# [Exercise objective]
Every line from the one with "(** C6 at the" to the one with "the service would", including those two, is to be copied exactly; all other lines of the entries below are left out.

# [Excerpted records]

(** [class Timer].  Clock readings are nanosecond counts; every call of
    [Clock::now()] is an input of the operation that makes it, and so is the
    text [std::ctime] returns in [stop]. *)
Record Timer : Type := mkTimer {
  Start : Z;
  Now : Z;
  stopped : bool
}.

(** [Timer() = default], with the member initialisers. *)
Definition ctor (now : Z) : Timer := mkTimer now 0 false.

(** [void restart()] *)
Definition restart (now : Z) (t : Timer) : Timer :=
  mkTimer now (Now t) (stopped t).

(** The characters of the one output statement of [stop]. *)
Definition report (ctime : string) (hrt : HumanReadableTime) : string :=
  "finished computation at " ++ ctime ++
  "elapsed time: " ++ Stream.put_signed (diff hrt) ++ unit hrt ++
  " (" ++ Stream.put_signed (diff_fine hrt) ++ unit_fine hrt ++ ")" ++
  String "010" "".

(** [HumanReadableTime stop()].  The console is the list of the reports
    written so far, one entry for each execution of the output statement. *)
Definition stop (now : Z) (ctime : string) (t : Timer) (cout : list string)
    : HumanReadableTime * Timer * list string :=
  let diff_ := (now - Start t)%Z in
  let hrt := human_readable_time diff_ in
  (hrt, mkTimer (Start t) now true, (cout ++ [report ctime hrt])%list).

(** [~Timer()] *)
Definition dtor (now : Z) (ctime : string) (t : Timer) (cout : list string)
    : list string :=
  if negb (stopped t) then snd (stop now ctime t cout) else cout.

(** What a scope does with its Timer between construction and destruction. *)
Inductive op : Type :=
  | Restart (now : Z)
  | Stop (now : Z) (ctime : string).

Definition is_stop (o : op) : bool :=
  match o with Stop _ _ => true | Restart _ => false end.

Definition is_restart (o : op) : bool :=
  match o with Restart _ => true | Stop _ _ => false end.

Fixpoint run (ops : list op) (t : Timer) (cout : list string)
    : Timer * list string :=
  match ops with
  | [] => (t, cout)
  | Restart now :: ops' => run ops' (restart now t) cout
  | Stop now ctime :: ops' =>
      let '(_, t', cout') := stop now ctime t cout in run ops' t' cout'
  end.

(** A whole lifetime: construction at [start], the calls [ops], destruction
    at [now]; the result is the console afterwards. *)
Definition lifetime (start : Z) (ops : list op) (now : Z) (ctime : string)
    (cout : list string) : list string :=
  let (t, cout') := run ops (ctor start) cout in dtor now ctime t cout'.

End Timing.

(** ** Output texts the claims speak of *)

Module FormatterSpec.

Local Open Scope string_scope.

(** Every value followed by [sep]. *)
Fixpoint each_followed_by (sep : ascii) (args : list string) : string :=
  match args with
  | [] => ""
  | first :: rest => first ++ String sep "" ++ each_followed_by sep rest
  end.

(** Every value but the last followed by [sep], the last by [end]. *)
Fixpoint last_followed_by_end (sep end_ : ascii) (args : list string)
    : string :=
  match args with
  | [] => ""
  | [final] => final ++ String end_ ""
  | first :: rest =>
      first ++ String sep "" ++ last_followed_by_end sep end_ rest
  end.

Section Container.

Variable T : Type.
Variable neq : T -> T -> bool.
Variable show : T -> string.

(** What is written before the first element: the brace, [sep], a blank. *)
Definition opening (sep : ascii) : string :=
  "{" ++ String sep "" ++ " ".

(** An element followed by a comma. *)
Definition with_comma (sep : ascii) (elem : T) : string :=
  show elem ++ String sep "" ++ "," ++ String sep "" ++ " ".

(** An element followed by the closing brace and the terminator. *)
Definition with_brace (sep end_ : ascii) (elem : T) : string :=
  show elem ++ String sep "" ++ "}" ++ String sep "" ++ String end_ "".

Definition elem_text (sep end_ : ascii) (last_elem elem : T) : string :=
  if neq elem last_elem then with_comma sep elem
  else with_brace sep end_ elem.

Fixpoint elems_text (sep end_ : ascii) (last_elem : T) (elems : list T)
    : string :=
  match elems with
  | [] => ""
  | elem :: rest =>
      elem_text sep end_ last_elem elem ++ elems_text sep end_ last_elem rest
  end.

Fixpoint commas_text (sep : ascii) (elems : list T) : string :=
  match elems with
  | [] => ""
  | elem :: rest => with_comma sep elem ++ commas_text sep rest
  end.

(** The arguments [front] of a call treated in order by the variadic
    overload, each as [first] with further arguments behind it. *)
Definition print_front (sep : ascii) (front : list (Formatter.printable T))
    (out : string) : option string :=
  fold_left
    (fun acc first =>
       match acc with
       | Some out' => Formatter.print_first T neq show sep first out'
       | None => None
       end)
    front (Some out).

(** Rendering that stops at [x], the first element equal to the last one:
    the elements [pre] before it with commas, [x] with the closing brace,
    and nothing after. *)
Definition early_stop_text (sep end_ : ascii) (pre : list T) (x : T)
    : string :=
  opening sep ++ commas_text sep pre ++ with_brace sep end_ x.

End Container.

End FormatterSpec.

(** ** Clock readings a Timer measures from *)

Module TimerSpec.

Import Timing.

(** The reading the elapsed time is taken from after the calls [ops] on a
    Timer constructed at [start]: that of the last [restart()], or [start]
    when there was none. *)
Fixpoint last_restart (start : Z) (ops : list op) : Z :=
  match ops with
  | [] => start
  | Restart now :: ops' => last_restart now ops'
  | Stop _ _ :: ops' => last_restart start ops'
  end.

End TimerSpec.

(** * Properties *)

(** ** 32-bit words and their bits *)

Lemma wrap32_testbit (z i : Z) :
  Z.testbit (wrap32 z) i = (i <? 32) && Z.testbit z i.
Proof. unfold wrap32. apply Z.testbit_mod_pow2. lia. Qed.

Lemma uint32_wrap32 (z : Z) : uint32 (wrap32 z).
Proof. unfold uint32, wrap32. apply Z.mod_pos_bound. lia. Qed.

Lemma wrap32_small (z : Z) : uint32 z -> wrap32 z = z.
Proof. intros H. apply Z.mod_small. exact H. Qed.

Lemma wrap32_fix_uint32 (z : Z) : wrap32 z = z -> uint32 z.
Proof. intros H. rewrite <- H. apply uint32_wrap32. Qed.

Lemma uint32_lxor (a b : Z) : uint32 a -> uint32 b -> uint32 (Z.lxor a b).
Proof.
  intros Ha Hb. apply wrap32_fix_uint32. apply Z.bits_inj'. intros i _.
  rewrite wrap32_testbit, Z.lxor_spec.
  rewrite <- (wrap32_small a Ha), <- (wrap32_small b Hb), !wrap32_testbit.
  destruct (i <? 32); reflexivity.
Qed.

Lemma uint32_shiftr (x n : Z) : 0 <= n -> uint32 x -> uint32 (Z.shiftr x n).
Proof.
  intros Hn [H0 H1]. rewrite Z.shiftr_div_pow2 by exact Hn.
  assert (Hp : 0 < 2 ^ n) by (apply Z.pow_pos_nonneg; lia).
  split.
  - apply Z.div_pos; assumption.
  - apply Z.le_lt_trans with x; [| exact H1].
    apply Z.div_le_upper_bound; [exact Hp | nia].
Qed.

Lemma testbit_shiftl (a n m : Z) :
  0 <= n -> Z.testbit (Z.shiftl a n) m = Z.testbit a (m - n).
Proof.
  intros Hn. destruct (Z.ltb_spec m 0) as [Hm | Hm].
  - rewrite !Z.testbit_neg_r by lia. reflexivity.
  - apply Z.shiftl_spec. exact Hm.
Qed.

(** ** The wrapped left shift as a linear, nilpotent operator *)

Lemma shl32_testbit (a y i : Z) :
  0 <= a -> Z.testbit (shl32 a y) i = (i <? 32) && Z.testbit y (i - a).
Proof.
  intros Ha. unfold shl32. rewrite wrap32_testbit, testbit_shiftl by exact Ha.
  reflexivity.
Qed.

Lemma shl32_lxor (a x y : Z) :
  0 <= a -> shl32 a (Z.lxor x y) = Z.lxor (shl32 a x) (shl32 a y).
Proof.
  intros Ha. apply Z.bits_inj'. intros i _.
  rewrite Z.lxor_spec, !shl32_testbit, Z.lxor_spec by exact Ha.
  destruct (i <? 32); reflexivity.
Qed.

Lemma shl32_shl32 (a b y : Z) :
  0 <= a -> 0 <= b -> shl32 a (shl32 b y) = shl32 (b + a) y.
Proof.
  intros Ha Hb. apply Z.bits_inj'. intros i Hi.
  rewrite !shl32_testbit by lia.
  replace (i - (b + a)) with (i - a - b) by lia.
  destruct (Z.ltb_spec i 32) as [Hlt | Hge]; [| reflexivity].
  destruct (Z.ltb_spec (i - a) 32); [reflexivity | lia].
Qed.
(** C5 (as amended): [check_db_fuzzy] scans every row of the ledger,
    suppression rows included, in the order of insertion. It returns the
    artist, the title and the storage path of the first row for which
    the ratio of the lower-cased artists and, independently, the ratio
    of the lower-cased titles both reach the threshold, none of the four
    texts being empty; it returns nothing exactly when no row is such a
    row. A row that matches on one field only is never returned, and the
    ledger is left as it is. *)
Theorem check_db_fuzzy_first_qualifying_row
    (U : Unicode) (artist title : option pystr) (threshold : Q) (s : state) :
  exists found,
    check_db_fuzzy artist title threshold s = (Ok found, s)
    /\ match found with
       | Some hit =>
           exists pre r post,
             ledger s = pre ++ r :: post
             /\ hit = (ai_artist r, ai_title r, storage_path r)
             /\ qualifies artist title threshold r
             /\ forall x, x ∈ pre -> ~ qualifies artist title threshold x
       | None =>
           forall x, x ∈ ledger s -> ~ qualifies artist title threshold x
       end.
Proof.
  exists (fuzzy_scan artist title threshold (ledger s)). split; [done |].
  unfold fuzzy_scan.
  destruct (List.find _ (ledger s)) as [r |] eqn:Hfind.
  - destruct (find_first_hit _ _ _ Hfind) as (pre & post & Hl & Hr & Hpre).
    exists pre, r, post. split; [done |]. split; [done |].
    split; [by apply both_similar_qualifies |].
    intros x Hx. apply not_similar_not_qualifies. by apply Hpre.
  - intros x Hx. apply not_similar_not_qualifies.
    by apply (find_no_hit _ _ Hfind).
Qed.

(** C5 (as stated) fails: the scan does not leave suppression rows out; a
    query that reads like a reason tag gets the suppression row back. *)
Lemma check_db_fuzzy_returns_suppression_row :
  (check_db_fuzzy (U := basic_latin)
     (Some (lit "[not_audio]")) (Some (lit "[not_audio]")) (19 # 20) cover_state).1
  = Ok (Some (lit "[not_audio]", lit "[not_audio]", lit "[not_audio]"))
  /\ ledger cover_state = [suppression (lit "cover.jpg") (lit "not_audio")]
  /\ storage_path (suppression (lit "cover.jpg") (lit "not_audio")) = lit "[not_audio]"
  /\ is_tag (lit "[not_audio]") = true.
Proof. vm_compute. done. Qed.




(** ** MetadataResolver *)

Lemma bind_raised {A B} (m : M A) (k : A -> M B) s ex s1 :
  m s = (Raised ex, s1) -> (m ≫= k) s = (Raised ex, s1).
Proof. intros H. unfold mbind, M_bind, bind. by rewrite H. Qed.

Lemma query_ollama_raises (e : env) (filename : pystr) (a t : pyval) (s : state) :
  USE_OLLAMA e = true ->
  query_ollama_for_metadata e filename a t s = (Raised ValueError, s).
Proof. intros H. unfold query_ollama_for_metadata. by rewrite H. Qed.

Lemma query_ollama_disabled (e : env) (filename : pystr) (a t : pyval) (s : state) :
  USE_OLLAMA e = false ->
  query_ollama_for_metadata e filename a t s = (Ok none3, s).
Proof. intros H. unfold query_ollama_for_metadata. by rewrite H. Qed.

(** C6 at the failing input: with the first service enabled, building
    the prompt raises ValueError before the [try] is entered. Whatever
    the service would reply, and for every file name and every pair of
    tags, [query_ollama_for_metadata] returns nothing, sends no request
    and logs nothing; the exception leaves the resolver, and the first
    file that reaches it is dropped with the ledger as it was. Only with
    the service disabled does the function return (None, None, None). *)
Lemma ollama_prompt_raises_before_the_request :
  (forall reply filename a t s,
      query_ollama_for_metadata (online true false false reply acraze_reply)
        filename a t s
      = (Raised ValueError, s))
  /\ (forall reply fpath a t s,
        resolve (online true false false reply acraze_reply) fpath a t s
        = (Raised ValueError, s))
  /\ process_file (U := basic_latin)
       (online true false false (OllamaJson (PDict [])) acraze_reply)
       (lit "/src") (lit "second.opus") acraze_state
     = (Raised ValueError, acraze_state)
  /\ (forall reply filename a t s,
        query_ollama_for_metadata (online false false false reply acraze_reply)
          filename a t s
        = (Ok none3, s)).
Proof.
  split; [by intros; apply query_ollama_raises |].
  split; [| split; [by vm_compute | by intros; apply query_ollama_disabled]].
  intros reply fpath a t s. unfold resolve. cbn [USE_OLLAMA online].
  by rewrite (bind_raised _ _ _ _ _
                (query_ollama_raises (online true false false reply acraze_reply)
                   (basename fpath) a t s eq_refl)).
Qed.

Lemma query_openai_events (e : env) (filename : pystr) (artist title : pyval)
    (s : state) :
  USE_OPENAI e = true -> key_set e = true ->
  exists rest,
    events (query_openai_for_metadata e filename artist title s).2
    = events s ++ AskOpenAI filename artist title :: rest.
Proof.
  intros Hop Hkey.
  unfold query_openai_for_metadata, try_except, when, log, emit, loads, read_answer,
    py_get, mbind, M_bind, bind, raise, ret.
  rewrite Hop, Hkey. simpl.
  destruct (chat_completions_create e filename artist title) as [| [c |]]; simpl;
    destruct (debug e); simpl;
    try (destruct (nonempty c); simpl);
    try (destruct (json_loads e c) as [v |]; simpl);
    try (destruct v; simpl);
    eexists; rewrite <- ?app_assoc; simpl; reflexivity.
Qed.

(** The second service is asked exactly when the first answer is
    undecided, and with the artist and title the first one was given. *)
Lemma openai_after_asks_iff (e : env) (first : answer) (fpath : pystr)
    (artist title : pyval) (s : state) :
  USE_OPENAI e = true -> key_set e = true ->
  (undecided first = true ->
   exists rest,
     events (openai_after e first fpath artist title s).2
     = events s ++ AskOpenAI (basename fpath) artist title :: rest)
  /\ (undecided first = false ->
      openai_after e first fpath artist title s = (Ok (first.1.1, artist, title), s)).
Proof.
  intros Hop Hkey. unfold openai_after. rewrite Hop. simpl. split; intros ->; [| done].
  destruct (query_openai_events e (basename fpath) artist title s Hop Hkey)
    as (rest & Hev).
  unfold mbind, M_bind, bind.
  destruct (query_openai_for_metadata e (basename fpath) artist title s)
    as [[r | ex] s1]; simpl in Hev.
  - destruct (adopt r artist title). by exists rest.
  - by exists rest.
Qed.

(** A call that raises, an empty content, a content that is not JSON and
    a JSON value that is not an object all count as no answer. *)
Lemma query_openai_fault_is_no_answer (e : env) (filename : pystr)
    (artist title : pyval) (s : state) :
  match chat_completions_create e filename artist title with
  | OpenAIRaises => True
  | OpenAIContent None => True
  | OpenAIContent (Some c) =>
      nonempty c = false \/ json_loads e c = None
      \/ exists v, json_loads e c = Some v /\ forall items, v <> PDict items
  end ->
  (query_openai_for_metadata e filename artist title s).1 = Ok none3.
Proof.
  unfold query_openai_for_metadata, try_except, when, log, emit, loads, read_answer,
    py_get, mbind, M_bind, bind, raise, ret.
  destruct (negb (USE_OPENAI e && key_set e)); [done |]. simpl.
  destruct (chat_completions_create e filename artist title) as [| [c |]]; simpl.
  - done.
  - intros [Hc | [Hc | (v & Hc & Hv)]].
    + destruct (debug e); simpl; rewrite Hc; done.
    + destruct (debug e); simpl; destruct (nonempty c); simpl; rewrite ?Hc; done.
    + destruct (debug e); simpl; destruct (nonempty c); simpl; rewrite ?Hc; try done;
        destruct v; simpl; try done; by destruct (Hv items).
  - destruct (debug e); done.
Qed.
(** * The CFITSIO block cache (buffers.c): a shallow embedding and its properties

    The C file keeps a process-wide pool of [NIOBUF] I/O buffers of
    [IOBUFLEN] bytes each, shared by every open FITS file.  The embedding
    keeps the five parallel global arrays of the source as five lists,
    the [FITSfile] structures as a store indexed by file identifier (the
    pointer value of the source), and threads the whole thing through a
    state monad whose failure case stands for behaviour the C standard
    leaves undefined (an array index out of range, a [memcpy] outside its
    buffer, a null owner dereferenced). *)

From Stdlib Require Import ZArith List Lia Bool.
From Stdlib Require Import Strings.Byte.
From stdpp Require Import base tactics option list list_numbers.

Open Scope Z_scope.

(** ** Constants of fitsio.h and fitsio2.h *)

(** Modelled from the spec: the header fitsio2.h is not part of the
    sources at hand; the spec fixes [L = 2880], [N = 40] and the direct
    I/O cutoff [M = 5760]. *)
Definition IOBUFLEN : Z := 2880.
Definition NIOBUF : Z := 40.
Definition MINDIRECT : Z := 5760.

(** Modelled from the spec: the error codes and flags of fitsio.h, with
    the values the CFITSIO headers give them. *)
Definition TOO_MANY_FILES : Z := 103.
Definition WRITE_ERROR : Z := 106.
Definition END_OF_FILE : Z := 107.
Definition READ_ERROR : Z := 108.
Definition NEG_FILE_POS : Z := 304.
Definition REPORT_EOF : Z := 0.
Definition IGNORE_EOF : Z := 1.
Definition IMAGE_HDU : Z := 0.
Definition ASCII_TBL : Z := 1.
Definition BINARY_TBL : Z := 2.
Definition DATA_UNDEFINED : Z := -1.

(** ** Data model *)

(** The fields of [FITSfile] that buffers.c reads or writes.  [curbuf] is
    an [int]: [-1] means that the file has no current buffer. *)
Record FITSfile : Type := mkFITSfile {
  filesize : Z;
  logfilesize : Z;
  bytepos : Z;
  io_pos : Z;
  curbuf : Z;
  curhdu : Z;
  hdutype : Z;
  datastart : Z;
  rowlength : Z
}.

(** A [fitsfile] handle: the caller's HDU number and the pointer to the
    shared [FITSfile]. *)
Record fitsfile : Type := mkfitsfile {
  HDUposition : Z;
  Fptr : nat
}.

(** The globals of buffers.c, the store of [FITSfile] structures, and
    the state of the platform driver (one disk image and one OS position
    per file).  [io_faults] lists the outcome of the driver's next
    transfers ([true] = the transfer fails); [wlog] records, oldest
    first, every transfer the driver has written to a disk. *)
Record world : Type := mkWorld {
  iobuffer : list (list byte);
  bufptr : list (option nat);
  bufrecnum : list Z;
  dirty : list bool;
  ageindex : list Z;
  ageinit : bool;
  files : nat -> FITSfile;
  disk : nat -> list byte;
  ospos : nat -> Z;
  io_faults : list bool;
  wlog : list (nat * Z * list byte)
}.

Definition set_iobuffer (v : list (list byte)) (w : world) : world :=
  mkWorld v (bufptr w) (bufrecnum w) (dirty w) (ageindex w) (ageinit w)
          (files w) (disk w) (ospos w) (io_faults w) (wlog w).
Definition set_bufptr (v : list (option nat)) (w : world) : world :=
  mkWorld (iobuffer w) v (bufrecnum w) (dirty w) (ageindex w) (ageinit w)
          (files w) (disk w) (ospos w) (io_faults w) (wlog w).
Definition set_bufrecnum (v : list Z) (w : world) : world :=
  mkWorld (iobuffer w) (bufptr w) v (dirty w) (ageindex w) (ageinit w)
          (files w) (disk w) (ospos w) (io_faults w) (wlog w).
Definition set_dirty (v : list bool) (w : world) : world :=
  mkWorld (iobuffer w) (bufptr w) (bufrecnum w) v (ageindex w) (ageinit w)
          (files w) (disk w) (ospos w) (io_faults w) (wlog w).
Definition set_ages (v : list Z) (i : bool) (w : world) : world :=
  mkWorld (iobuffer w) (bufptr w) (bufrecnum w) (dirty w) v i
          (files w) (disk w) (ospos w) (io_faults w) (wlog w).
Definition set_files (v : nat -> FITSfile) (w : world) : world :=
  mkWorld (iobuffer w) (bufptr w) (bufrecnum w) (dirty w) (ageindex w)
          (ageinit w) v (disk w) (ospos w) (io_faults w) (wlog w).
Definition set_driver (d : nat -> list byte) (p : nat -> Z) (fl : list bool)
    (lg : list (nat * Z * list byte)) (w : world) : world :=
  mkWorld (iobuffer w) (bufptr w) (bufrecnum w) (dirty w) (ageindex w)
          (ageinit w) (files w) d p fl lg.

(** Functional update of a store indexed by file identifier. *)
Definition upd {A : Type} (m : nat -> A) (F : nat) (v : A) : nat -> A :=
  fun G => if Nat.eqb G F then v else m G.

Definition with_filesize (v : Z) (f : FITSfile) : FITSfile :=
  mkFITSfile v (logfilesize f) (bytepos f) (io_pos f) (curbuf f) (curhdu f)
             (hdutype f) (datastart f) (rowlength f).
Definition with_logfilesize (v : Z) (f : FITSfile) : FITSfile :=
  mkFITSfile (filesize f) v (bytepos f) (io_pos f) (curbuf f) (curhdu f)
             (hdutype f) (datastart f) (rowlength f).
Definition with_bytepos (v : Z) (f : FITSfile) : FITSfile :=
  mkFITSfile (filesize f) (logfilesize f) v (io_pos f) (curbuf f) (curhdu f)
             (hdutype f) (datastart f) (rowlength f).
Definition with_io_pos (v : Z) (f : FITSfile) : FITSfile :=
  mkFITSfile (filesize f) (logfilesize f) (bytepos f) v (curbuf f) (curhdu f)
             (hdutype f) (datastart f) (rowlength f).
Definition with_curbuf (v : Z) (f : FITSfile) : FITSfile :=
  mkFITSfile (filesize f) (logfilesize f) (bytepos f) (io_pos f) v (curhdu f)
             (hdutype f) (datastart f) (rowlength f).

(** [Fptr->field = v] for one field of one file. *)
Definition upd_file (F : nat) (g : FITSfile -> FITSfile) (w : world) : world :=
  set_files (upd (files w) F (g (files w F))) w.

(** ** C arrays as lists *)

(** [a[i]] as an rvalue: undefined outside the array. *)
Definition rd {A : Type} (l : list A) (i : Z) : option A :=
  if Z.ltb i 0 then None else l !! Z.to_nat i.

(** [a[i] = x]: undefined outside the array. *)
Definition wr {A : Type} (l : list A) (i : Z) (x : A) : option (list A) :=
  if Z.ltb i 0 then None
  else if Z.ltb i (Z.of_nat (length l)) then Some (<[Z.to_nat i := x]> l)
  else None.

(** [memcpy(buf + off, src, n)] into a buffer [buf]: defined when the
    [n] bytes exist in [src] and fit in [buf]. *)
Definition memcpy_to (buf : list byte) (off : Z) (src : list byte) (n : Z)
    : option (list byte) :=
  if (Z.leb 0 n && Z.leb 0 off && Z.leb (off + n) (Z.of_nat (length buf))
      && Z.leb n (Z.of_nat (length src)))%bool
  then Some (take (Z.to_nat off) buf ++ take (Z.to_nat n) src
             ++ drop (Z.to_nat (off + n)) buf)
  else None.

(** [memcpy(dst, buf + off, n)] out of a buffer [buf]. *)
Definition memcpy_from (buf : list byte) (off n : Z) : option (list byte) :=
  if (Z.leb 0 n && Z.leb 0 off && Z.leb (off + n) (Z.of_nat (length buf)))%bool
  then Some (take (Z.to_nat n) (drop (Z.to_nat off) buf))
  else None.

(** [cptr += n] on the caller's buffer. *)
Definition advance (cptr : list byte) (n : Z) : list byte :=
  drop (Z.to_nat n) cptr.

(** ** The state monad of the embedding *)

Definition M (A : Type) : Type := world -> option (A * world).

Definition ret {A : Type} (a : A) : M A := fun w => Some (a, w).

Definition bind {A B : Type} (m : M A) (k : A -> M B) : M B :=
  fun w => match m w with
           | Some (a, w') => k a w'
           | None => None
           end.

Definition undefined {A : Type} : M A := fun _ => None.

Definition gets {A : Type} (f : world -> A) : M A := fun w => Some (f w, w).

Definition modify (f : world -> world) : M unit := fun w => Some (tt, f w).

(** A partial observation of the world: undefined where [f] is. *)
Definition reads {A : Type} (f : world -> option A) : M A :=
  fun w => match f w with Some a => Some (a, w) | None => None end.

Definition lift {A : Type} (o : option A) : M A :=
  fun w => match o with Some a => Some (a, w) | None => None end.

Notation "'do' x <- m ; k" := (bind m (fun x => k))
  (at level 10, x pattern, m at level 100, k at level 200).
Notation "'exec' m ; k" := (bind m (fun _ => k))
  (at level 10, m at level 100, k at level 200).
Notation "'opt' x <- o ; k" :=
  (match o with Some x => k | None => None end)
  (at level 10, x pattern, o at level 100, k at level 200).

# [Task response]
(** C6 at the failing input: with the first service enabled, building
    the prompt raises ValueError before the [try] is entered. Whatever
    the service would reply, and for every file name and every pair of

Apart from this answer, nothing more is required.